Items listed in a dataset
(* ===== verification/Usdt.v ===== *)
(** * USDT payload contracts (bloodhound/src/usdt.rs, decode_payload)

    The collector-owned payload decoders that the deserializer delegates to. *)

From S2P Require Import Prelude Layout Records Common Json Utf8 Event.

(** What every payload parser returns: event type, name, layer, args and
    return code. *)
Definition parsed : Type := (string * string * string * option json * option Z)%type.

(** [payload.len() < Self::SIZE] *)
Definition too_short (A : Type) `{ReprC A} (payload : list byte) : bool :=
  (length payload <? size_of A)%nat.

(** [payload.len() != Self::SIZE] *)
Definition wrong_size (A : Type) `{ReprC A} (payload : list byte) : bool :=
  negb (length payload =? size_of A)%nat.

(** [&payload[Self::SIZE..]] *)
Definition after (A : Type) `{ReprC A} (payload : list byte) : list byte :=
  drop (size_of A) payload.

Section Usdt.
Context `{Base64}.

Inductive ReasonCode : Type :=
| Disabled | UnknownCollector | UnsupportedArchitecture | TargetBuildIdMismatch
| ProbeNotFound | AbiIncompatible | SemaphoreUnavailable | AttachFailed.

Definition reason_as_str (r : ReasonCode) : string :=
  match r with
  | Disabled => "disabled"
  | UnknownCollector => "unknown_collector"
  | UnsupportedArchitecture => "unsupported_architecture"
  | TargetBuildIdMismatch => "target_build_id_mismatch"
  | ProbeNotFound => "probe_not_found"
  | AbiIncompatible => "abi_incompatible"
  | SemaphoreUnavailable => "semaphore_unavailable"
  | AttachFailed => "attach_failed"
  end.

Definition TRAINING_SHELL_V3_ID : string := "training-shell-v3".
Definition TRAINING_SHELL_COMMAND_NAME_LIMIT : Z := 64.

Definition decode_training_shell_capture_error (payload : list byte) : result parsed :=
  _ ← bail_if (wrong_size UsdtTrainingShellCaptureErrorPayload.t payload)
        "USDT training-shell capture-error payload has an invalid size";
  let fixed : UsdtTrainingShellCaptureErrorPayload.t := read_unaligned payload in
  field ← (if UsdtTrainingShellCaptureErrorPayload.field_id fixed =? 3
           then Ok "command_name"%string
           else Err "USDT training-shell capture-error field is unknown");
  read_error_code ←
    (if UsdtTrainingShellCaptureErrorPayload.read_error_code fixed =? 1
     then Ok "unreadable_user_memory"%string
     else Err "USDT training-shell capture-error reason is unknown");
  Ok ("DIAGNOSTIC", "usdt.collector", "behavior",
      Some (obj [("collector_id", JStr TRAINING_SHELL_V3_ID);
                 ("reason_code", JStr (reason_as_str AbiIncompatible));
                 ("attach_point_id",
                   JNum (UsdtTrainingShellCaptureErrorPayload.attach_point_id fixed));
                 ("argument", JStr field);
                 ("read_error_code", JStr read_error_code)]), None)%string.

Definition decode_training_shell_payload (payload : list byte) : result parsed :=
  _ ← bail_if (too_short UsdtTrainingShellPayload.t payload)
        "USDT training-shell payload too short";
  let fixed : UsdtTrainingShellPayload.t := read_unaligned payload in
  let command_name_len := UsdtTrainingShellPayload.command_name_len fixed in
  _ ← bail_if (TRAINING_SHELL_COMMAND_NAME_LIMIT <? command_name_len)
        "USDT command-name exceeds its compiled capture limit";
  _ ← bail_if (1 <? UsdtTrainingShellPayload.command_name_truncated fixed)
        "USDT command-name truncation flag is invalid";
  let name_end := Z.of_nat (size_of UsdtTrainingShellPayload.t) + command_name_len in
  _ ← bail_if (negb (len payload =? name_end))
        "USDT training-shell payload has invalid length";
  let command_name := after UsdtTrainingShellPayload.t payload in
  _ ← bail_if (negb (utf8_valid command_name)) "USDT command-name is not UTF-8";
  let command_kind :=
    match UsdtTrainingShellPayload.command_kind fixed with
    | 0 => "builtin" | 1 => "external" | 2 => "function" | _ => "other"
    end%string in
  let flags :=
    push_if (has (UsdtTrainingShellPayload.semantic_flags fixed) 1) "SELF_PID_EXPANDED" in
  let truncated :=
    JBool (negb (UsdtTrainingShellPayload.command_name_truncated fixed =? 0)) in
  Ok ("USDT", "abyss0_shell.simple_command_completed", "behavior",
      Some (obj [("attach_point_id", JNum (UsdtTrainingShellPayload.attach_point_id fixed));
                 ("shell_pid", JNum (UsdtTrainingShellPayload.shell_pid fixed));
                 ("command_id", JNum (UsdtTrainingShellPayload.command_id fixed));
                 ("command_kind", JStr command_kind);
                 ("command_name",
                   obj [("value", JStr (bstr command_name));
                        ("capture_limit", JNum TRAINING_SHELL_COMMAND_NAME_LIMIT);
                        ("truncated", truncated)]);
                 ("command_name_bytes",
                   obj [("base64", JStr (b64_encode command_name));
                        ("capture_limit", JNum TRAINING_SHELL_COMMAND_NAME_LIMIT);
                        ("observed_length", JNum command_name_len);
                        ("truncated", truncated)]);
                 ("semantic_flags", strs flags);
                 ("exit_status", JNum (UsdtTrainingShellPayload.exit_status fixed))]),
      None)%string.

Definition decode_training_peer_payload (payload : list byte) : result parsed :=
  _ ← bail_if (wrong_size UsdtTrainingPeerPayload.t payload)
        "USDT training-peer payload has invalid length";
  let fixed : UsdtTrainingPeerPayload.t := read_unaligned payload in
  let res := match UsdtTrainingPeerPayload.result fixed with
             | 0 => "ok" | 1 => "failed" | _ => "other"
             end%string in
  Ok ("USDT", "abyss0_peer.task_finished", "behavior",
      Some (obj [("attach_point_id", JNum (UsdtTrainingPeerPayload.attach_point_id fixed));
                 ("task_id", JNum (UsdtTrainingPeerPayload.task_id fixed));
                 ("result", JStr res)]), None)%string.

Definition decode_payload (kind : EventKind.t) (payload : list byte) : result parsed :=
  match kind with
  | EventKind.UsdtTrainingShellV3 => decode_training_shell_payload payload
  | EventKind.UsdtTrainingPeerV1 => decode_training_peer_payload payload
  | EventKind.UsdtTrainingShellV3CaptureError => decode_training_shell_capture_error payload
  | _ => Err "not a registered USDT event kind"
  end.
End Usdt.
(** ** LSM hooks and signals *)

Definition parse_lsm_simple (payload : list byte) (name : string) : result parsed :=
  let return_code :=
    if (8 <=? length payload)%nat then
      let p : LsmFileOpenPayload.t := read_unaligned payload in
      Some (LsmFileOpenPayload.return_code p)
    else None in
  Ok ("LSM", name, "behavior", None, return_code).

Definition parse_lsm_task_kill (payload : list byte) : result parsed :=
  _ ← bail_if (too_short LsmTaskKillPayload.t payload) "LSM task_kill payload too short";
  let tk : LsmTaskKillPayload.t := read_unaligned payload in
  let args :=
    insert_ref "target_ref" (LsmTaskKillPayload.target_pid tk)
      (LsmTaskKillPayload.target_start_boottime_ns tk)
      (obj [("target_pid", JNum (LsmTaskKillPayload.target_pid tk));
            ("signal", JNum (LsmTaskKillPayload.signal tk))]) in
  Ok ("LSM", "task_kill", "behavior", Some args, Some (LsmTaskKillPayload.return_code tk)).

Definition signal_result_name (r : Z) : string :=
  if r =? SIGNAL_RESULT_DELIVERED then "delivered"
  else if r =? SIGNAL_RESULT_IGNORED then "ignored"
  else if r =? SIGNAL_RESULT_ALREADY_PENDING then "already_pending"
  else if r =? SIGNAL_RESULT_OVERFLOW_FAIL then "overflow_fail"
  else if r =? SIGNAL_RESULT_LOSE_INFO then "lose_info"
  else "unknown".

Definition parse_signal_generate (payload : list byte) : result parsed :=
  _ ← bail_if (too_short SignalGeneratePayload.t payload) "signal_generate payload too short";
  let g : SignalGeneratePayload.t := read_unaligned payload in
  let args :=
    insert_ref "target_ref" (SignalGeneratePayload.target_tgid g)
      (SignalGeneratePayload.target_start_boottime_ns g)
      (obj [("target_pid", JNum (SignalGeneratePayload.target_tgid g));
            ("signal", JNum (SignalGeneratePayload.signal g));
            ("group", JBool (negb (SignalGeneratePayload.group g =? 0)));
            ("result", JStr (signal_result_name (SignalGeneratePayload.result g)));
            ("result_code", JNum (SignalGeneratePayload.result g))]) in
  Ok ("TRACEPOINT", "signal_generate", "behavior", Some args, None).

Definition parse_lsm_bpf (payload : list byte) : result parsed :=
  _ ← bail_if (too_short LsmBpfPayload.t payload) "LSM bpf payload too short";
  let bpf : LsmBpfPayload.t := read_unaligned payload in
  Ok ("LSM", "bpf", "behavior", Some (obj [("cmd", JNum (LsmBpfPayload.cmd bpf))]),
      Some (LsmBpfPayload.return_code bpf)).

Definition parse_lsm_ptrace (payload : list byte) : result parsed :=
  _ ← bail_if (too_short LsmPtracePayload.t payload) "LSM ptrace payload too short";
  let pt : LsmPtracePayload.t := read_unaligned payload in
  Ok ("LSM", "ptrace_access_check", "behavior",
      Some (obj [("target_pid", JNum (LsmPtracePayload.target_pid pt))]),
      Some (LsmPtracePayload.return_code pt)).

TASK DETAILS =>
Find "other" in the preceding records. Copy each line that holds it.

ANSWER TO THIS PROBLEM =>
    | 0 => "builtin" | 1 => "external" | 2 => "function" | _ => "other"
             | 0 => "ok" | 1 => "failed" | _ => "other"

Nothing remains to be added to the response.